El impacto de la narrativa personal en la literatura
- 25 mar
- 3 Min. de lectura
Actualizado: 2 abr
Escribir desde uno mismo no es cómodo
Hay algo incómodo en escribir desde uno mismo.
No incómodo en el sentido elegante de la palabra. Incómodo de verdad. De ese que te hace dudar antes de seguir, que te deja una frase a mitad de camino porque sabés que si la terminás, ya no podés hacerte el distraído.
Porque cuando uno escribe desde lo personal no está contando una historia: está dejando algo propio sobre la mesa.
Y eso se nota.
Se nota cuando el texto está cuidado, prolijo, bien armado… pero vacío.
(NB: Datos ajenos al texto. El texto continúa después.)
Section Rerun.
Variable Math_sin : float -> float.

Local Ltac turn env i request s :=
  rewrite loop_cons;
  let Hb := fresh "Hb" in
  pose proof (body_shape Math_sin env i request s) as Hb;
  destruct (capReached (importedPosts s) _) eqn:?;
  [ | destruct (body Math_sin env i request s) as [? ?];
      cbn [fst snd final entries stop];
      inversion Hb; subst; clear Hb ].

Local Ltac not_skip :=
  match goal with
  | H : isSkip Imported |- _ => destruct H as [|[|]]; discriminate
  | H : isSkip Errored |- _ => destruct H as [|[|]]; discriminate
  end.

Lemma run_eta (r : Run) :
  r = {| final := final r; entries := entries r; stop := stop r |}.
Proof. destruct r; reflexivity. Qed.

Lemma allEvents_cons e es : allEvents (e :: es) = e_events e ++ allEvents es.
Proof. reflexivity. Qed.

Lemma noError_cons e es : noError (e :: es) <-> e_outcome e <> Errored /\ noError es.
Proof. unfold noError. rewrite Forall_cons. reflexivity. Qed.

(** Without errors the sets in memory are the boards: what was there at
    the start and the titles of the posts created since. *)
Lemma loop_boards env mp rows board :
  forall i s,
    noError (entries (loop Math_sin env mp i rows s)) ->
    boardAfter board (existingPosts board s) (entries (loop Math_sin env mp i rows s))
    = existingPosts board (final (loop Math_sin env mp i rows s)).
Proof.
  unfold boardAfter.
  induction rows as [|request rest IH]; intros i s.
  - intros _. cbn. set_solver.
  - turn env i request s.
    + intros _. cbn. set_solver.
    + intros [_ Hn]%noError_cons. rewrite <- (IH _ _ Hn).
      rewrite allEvents_cons, omap_app. cbn [e_events].
      match goal with H : Forall _ _ |- _ =>
        destruct (ai_events_not_remote _ H) as [_ ->] end.
      reflexivity.
    + intros [_ Hn]%noError_cons. rewrite <- (IH _ _ Hn).
      rewrite allEvents_cons, omap_app. cbn [e_events].
      match goal with H : forall b, omap (postedOn b) _ = _ |- _ => rewrite H end.
      destruct board, cat; simpl; set_solver.
    + intros [Hn _]%noError_cons. contradiction.
Qed.

(** After the last import of a run the loop went on from the cursor with
    the final state and changed nothing more. *)
Lemma loop_resume env mp rows :
  forall i s,
    (0 < imports (entries (loop Math_sin env mp i rows s)))%nat ->
    let r := loop Math_sin env mp i rows s in
    let c := cursor (importState (final r)) in
    (i < c)%nat
    /\ exists es,
         loop Math_sin env mp c (drop (c - i) rows) (final r)
         = {| final := final r; entries := es; stop := stop r |}
         /\ imports es = 0%nat
         /\ (forall e, e ∈ es -> e ∈ entries r).
Proof.
  induction rows as [|request rest IH]; intros i s.
  - cbn. unfold imports. simpl. lia.
  - assert (Later : forall st e0,
              (0 < imports (entries (loop Math_sin env mp (S i) rest st)))%nat ->
              let r := loop Math_sin env mp (S i) rest st in
              let c := cursor (importState (final r)) in
              (i < c)%nat
              /\ exists es,
                   loop Math_sin env mp c (drop (c - i) (request :: rest)) (final r)
                   = {| final := final r; entries := es; stop := stop r |}
                   /\ imports es = 0%nat
                   /\ (forall e, e ∈ es -> e ∈ e0 :: entries r)).
    { intros st e0 Hp. destruct (IH (S i) st Hp) as (Hlt & es & E & Hz & Hsub).
      cbn zeta in *. split; [ lia | ].
      exists es. split; [ | split; [ exact Hz | intros e He; right; auto ] ].
      rewrite <- E. f_equal.
      match goal with |- drop (?c - i) _ = _ =>
        replace (c - i)%nat with (S (c - S i)) by lia end.
      reflexivity. }
    cbn zeta. turn env i request s.
    + cbn. unfold imports. simpl. lia.
    + rewrite imports_cons. cbn [e_outcome].
      destruct (decide (o = Imported)) as [-> | _]; [ not_skip | ].
      intros H. apply Later. lia.
    + intros _.
      set (st := commit i (generateItemId request) enhanced cat s).
      assert (Hst : cursor (importState st) = S i) by (simpl; lia).
      destruct (Nat.eq_0_gt_0_cases
                  (imports (entries (loop Math_sin env mp (S i) rest st)))) as [Hz | Hp].
      * pose proof (loop_quiet Math_sin _ _ _ _ _ Hz) as Hq.
        rewrite Hq, Hst. split; [ lia | ].
        exists (entries (loop Math_sin env mp (S i) rest st)).
        split; [ | split; [ exact Hz | intros e He; right; auto ] ].
        replace (S i - i)%nat with 1%nat by lia.
        change (drop 1 (request :: rest)) with rest.
        destruct (loop Math_sin env mp (S i) rest st) as [f es' sp].
        simpl in Hq. subst f. reflexivity.
      * apply Later. exact Hp.
    + rewrite imports_cons. cbn [e_outcome].
      destruct (decide (Errored = Imported)) as [N | _]; [ discriminate | ].
      intros H. apply Later. lia.
Qed.

(** A stretch of rows that imported nothing and met no error runs again
    to the same entries when the AI answers and the configuration are the
    same, whatever the board answers and whoever the voters are. *)
Lemma loop_replay env env2 mp rows :
  config env2 = config env ->
  (forall i, sameAI (script env i) (script env2 i)) ->
  forall i s,
    imports (entries (loop Math_sin env mp i rows s)) = 0%nat ->
    noError (entries (loop Math_sin env mp i rows s)) ->
    loop Math_sin env2 mp i rows s = loop Math_sin env mp i rows s.
Proof.
  intros Hc Hai.
  induction rows as [|request rest IH]; intros i s; [ reflexivity | ].
  rewrite (loop_cons Math_sin env2). turn env i request s.
  - reflexivity.
  - rewrite imports_cons. intros Hz [_ Hn]%noError_cons.
    match goal with H : forall env2, _ -> _ -> body _ _ _ _ _ = _ |- _ =>
      rewrite (H env2 Hc (Hai i)) end.
    cbn [fst snd]. rewrite IH by (assumption || lia). reflexivity.
  - rewrite imports_cons. simpl. discriminate.
  - intros _ [Hn _]%noError_cons. contradiction.
Qed.

(** In such a stretch every row is skipped, with AI calls at most. *)
Lemma loop_skips env mp rows :
  forall i s,
    imports (entries (loop Math_sin env mp i rows s)) = 0%nat ->
    noError (entries (loop Math_sin env mp i rows s)) ->
    Forall (fun e => isSkip (e_outcome e)) (entries (loop Math_sin env mp i rows s))
    /\ List.filter isRemoteEvent (allEvents (entries (loop Math_sin env mp i rows s))) = [].
Proof.
  induction rows as [|request rest IH]; intros i s.
  - intros _ _. split; [ constructor | reflexivity ].
  - turn env i request s.
    + intros _ _. split; [ constructor | reflexivity ].
    + rewrite imports_cons. intros Hz [_ Hn]%noError_cons.
      match type of Hn with
      | noError (entries ?L) =>
          assert (Hz' : imports (entries L) = 0%nat) by lia
      end.
      destruct (IH _ _ Hz' Hn) as [Hs Hr].
      split; [ constructor; assumption | ].
      rewrite allEvents_cons, List.filter_app, Hr. cbn [e_events].
      match goal with H : Forall _ _ |- _ =>
        destruct (ai_events_not_remote _ H) as [-> _] end.
      reflexivity.
    + rewrite imports_cons. simpl. discriminate.
    + intros _ [Hn _]%noError_cons. contradiction.
Qed.

Lemma noError_sub es es' :
  (forall e, e ∈ es' -> e ∈ es) -> noError es -> noError es'.
Proof.
  unfold noError. rewrite !Forall_forall. intros Hsub H e He. apply H, Hsub, He.
Qed.
(** X19. [createBlogPost] appends the post and, like [markVisited], leaves
    the points as they were: its final [saveUser] stores the user object
    read before [addPoints] ran.  A stored user's task list is unchanged as
    well. *)
Theorem createBlogPost_keeps_points (title content date : string) (pg : page) :
  let before := profile pg in
  let after := profile (createBlogPost title content date pg) in
  sv_points after = sv_points before
  ∧ sv_name after = sv_name before ∧ sv_car after = sv_car before
  ∧ clubs (sv_shelves after) = clubs (sv_shelves before)
  ∧ visited (sv_shelves after) = visited (sv_shelves before)
  ∧ blogs (sv_shelves after) = blogs (sv_shelves before) ++ [Blog title content date]
  ∧ (∀ u, storage pg = Stored u →
        tasks (sv_shelves after) = tasks (sv_shelves before))
  ∧ storage (createBlogPost title content date pg) = Stored after.
Proof.
  intros before after. unfold after, before, profile, createBlogPost.
  destruct pg as [[| |u] dflt]; cbn; repeat split; try done.
Qed.

(** X20. With nothing stored, the containers of a user object are those of
    [DEFAULT_USER]: [markVisited] appends the location to [DEFAULT_USER]'s
    own visited list and records the task in its task object, so until the
    page is reloaded a user read from an empty storage has that location
    visited and that task done. *)
Theorem markVisited_writes_defaults (locationId : string) (dflt : shelves) :
  locationId ∉ visited dflt →
  let pg' := markVisited locationId (Page Absent dflt) in
  defaults pg'
  = Shelves ({["visit-" +:+ locationId]} ∪ tasks dflt) (clubs dflt)
            (visited dflt ++ [locationId]) (blogs dflt)
  ∧ profile (Page Absent (defaults pg')) = Saved "" "" 0 (defaults pg')
  ∧ sv_points (profile pg') = 0.
Proof.
  intros Hnew pg'. unfold pg', markVisited. cbn [getUser storage contents held defaults].
  rewrite bool_decide_eq_false_2 by done. done.
Qed.

Lemma place_perm row rows : place row rows ≡ₚ row :: rows.
Proof.
  induction rows as [|r rows IH]; [done|]. cbn. case_bool_decide; [done|].
  rewrite IH. apply Permutation_swap.
Qed.

Lemma place_descending row rows : descending rows → descending (place row rows).
Proof.
  unfold descending. induction rows as [|r rows IH]; intros Hsorted.
  - repeat constructor.
  - cbn. apply StronglySorted_inv in Hsorted as [Hrest Hr].
    case_bool_decide as Hle.
    + constructor; [by constructor|]. constructor; [done|].
      eapply Forall_impl; [exact Hr|]. cbn. intros x Hx. lia.
    + constructor; [by apply IH|].
      rewrite place_perm. constructor; [cbn; lia|done].
Qed.

Lemma sort_by_points_perm rows : sort_by_points rows ≡ₚ rows.
Proof.
  induction rows as [|r rows IH]; [done|]. cbn. by rewrite place_perm, IH.
Qed.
Y se nota —más todavía— cuando está medio torcido, cuando incomoda un poco, cuando parece que el autor dijo más de lo que pensaba decir.
Ahí empieza a pasar algo.
No es una técnica: es una decisión
La narrativa personal no es una técnica. No es un recurso más para “mejorar” lo que escribimos.
Es una decisión.
Es elegir no esconderse del todo.
El problema de escribir “bien”
A mí me pasó más de una vez sentarme a escribir algo “correcto”. Con introducción, desarrollo, cierre. Con frases que funcionan, ideas claras, todo en su lugar.
Lo releo y está bien.
Pero podría firmarlo cualquiera.
Y eso, para alguien que escribe, es una mala noticia.
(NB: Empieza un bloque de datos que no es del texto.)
Lemma maintains_call_visitable (depth : nat)
    (cell callee : Person.Visitable) (dists : list (ref * Z)) (radius : Z)
    (p : ref) :
  (forall f q, cell = Person.UserPredicate f -> maintains I (f q)) ->
  (forall f q, callee = Person.UserPredicate f -> maintains I (f q)) ->
  maintains I (Person.call_visitable rt depth cell dists radius callee p).
Proof.
  pose proof maintains_within_radius.
  intros Hcell. revert callee.
  induction depth as [|depth IH]; intros callee Hcallee; simpl.
  - apply maintains_raise.
  - destruct callee as [f| |].
    + now apply (Hcallee f).
    + maintains_auto.
    + maintains_auto.
Qed.

Lemma maintains_dists_init (ns : list ref) (dists : list (ref * Z)) :
  maintains I (Person.dists_init rt ns dists).
Proof.
  revert dists. induction ns as [|n ns IH]; intros dists; simpl;
    maintains_auto.
Qed.

Lemma maintains_dists_relax (ns : list ref) (dist : Z)
    (dists : list (ref * Z)) :
  maintains I (Person.dists_relax rt ns dist dists).
Proof.
  revert dists. induction ns as [|n ns IH]; intros dists; simpl;
    maintains_auto.
Qed.

Lemma maintains_neighbors_of (p : ref) :
  maintains I (Person.neighbors_of db p).
Proof using I_execute I_cache_update I_get_person.
  unfold Person.neighbors_of. maintains_auto.
Qed.

Lemma maintains_walk (fuel depth : nat) (p : ref)
    (visitable : option (ref -> bool)) (radius : option Z) :
  maintains I (Person.walk rt db fuel depth p (lift_predicate visitable)
                 radius).
Proof using I_execute I_cache_update I_get_person.
  pose proof maintains_neighbors_of. pose proof maintains_dists_init.
  pose proof maintains_dists_relax.
  unfold Person.walk.
  set (cell := Person.bind_visitable (lift_predicate visitable) radius).
  assert (Hcell : forall c f q,
             cell = Some c -> c = Person.UserPredicate f ->
             maintains I (f q)).
  { intros c f q Hc ->. subst cell. unfold Person.bind_visitable in Hc.
    destruct (FamiLinx.truthy radius), visitable as [g|]; simpl in Hc;
      try discriminate Hc.
    injection Hc as <-. apply maintains_ret. }
  clearbody cell.
  assert (Hloop : forall queue visited dists out,
             maintains I (Person.walk_loop rt db fuel depth cell
                            (default 0%Z radius) queue visited dists out)).
  { induction fuel as [|fuel IH]; intros queue visited dists out; simpl.
    - apply maintains_ret.
    - destruct (list_pop queue) as [[queue' person]|];
        [|apply maintains_ret].
      apply maintains_bind; [auto with maintains|]. intros seen.
      apply maintains_bind.
      + destruct seen; [apply maintains_ret|].
        destruct cell as [c|]; [|apply maintains_ret].
        apply maintains_call_visitable; intros f q E;
          now apply (Hcell c f q).
      + intros go. destruct go; [|apply IH]. maintains_auto. }
  maintains_auto.
Qed.

(** Every call but [clear_cache], for which it depends on the id. *)
Lemma maintains_run_op (op : Op) (w : World) :
  (forall id, op = OClearCache id -> maintains I (FamiLinx.clear_cache id)) ->
  I w -> I (run_op rt db op w).
Proof using I_execute I_cache_update I_get_person.
  intros Hclear H. destruct op; simpl.
  - now apply I_get_person.
  - unfold FamiLinx.iter_people.
    apply (maintains_mapM I); [|exact H]. intros id. apply I_get_person.
  - now apply maintains_field_get.
  - now apply I_cache_update.
  - now apply I_cache_update.
  - now apply I_cache_update.
  - now apply maintains_partners.
  - now apply maintains_descendants.
  - now apply maintains_walk.
  - now apply (Hclear id).
Qed.

End MaintainsMethods.

(** ** One instance per id between two evictions *)

Lemma single_refl (x : Z) (w : World) : single x w w.
Proof.
  split; [apply extends_refl|].
  intros r Hr Hid. unfold id_of in Hid.
  rewrite (lookup_ge_None_2 _ _ Hr) in Hid. discriminate Hid.
Qed.

Lemma single_execute (x : Z) (w0 : World) (A : Type) (rows : list A) :
  maintains (single x w0) (execute rows).
Proof. intros w H. exact H. Qed.

Lemma people_cache_update (p : ref)
    (g : gmap string Value -> gmap string Value) (w : World) :
  people (snd (CachedProperty.cache_update p g w)) = people w.
Proof.
  unfold CachedProperty.cache_update. now destruct (heap w !! p).
Qed.
(** * omega-topology-fullstack: homology support sets and the MI Tab store

    A shallow embedding of [src/ts/src/HoParameter.ts] and
    [src/ts/src/PSICQuic.ts], and the properties of their data layer:
    the three parallel sequences of a [HoParameterSet], the [trim] filtering
    pass, and the deduplicating [PSICQuic] store.

    JavaScript numbers are IEEE 754 binary64 values, so they are embedded as
    Rocq's primitive floats: a comparison with a NaN operand is [false].

    [PSICQuic] is embedded from [PSICQuic.ts], where [plus] asks
    [checkPsqData] before it calls [update]. *)

From Stdlib Require Import ZArith Floats SpecFloat Ascii.
From stdpp Require Import base option list strings pretty gmap.

Set Warnings "-register-all,-clear-no-such-hyp".

(** ** The JavaScript built-ins the code calls

    [parseInt], [Number] and the number-to-string conversion of template
    literals are functions of the language runtime; [toLowerCase] is the
    method of [String.prototype]. [JSON_stringify] is [JSON.stringify] on the
    values of type [json] below. They are parameters of the development. *)

Inductive json : Type :=
  | JNull
  | JBool (b : bool)
  | JString (s : string)
  | JArray (items : list json)
  | JObject (members : list (string * json)).

Class JsBuiltins := {
  parseInt : string -> float;
  Number : string -> float;
  numToString : float -> string;
  toLowerCase : string -> string;
  JSON_stringify : json -> string;
  (** the properties every plain object inherits from [Object.prototype], by
      key, each as the string its value converts to under [==] *)
  Object_prototype : string -> option string
}.

(** [a[i]] on a [string[]]: [undefined] when [i] is out of range, and both
    [parseInt(undefined)] and [Number(undefined)] are NaN. *)
Definition parseInt_at `{JsBuiltins} (a : list string) (i : nat) : float :=
  match a !! i with
  | Some s => parseInt s
  | None => nan
  end.

Definition Number_at `{JsBuiltins} (a : list string) (i : nat) : float :=
  match a !! i with
  | Some s => Number s
  | None => nan
  end.

(** [a < b], [a > b], [a >= b], [a <= b] on numbers. *)
Definition js_lt (a b : float) : bool := (a <? b)%float.
Definition js_gt (a b : float) : bool := (b <? a)%float.
Definition js_ge (a b : float) : bool := (b <=? a)%float.
Definition js_le (a b : float) : bool := (a <=? b)%float.

(** [Set.prototype.has] on a [Set<string>], the set given by its elements. *)
Definition Set_has (s : list string) (x : string) : bool :=
  existsb (String.eqb x) s.

(** [Array.prototype.join('')] on a [string[]]. *)
Definition join_empty (a : list string) : string := String.concat "" a.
Porque lo único que realmente tenemos no es lo que contamos, sino cómo lo miramos.
Las historias se repiten. Los hechos también. Lo que no se repite es la forma en que a cada uno le pegaron.

Lo personal no es lo que pasó, es lo que quedó
Tu viejo se muere. El de otro también.
Pero no es lo mismo.
No es lo mismo cómo lo recordás, ni qué te quedó dando vueltas después, ni qué cosas no dijiste, ni cuáles sí.
Y eso —esa diferencia mínima y brutal— es lo que convierte una experiencia en algo que puede tocar a otro.
La incomodidad como materia prima
Por eso, cuando se habla de narrativa personal como algo “mágico” o “inspirador”, siempre me queda una sensación rara.
A veces lo es.
Pero muchas veces no.
Muchas veces es desordenada, incómoda, incluso injusta. Porque te obliga a volver a lugares donde no tenés ganas de entrar.
Y sin embargo, ahí suele estar lo mejor que uno puede escribir.

Cuando la historia deja de ser leída y empieza a sentirse
En la literatura —y en la histórica todavía más— pasa algo curioso.
Podés contar todo perfecto. Fechas, nombres, contexto. Y aun así, que no le importe a nadie.
Ahora, si en medio de eso aparece una duda, un miedo, una contradicción… cambia todo.
Ahí el lector deja de mirar la historia desde afuera y empieza a meterse adentro.
No hace falta contar toda la vida. Ni hacer catarsis. Ni escribir como si uno estuviera en terapia.
Hace falta, apenas, no mentir.
No escribir para quedar bien. No escribir para sonar profundo. No escribir para que guste.
Escribir para decir algo que, si no lo decís así, no lo podés decir de otra forma.
Lo único que realmente importa
Si tuviera que resumirlo sin adornos, diría esto:
La narrativa personal no mejora un texto. Lo vuelve verdadero.
Y cuando eso pasa… el lector se da cuenta.
Aunque no sepa explicar por qué.
Un último pensamiento para los amantes de la literatura
Después de tanto tiempo juntando letras, me di cuenta de que contar lo que nos pasa es, sobre todo, una forma de no perdernos. Es animarse a ponerle palabras al silencio y un poco de luz a esos rincones que a veces preferimos saltear.
Por eso, cuando abras un libro, no busques solo una historia bien armada; buscá ese rastro de verdad, esa marca personal que es la que finalmente nos hace sentir que no estamos tan solos. Y si tenés algo para decir, escribilo. No esperes a que sea perfecto ni maravilloso; las historias valen por lo que tienen de humano, con sus errores y sus aciertos.
Al final, escribir y leer es solo eso: encontrarse con otro en algún punto del camino, reconocerse y acompañarse un rato. Y eso, para mí, ya es un montón.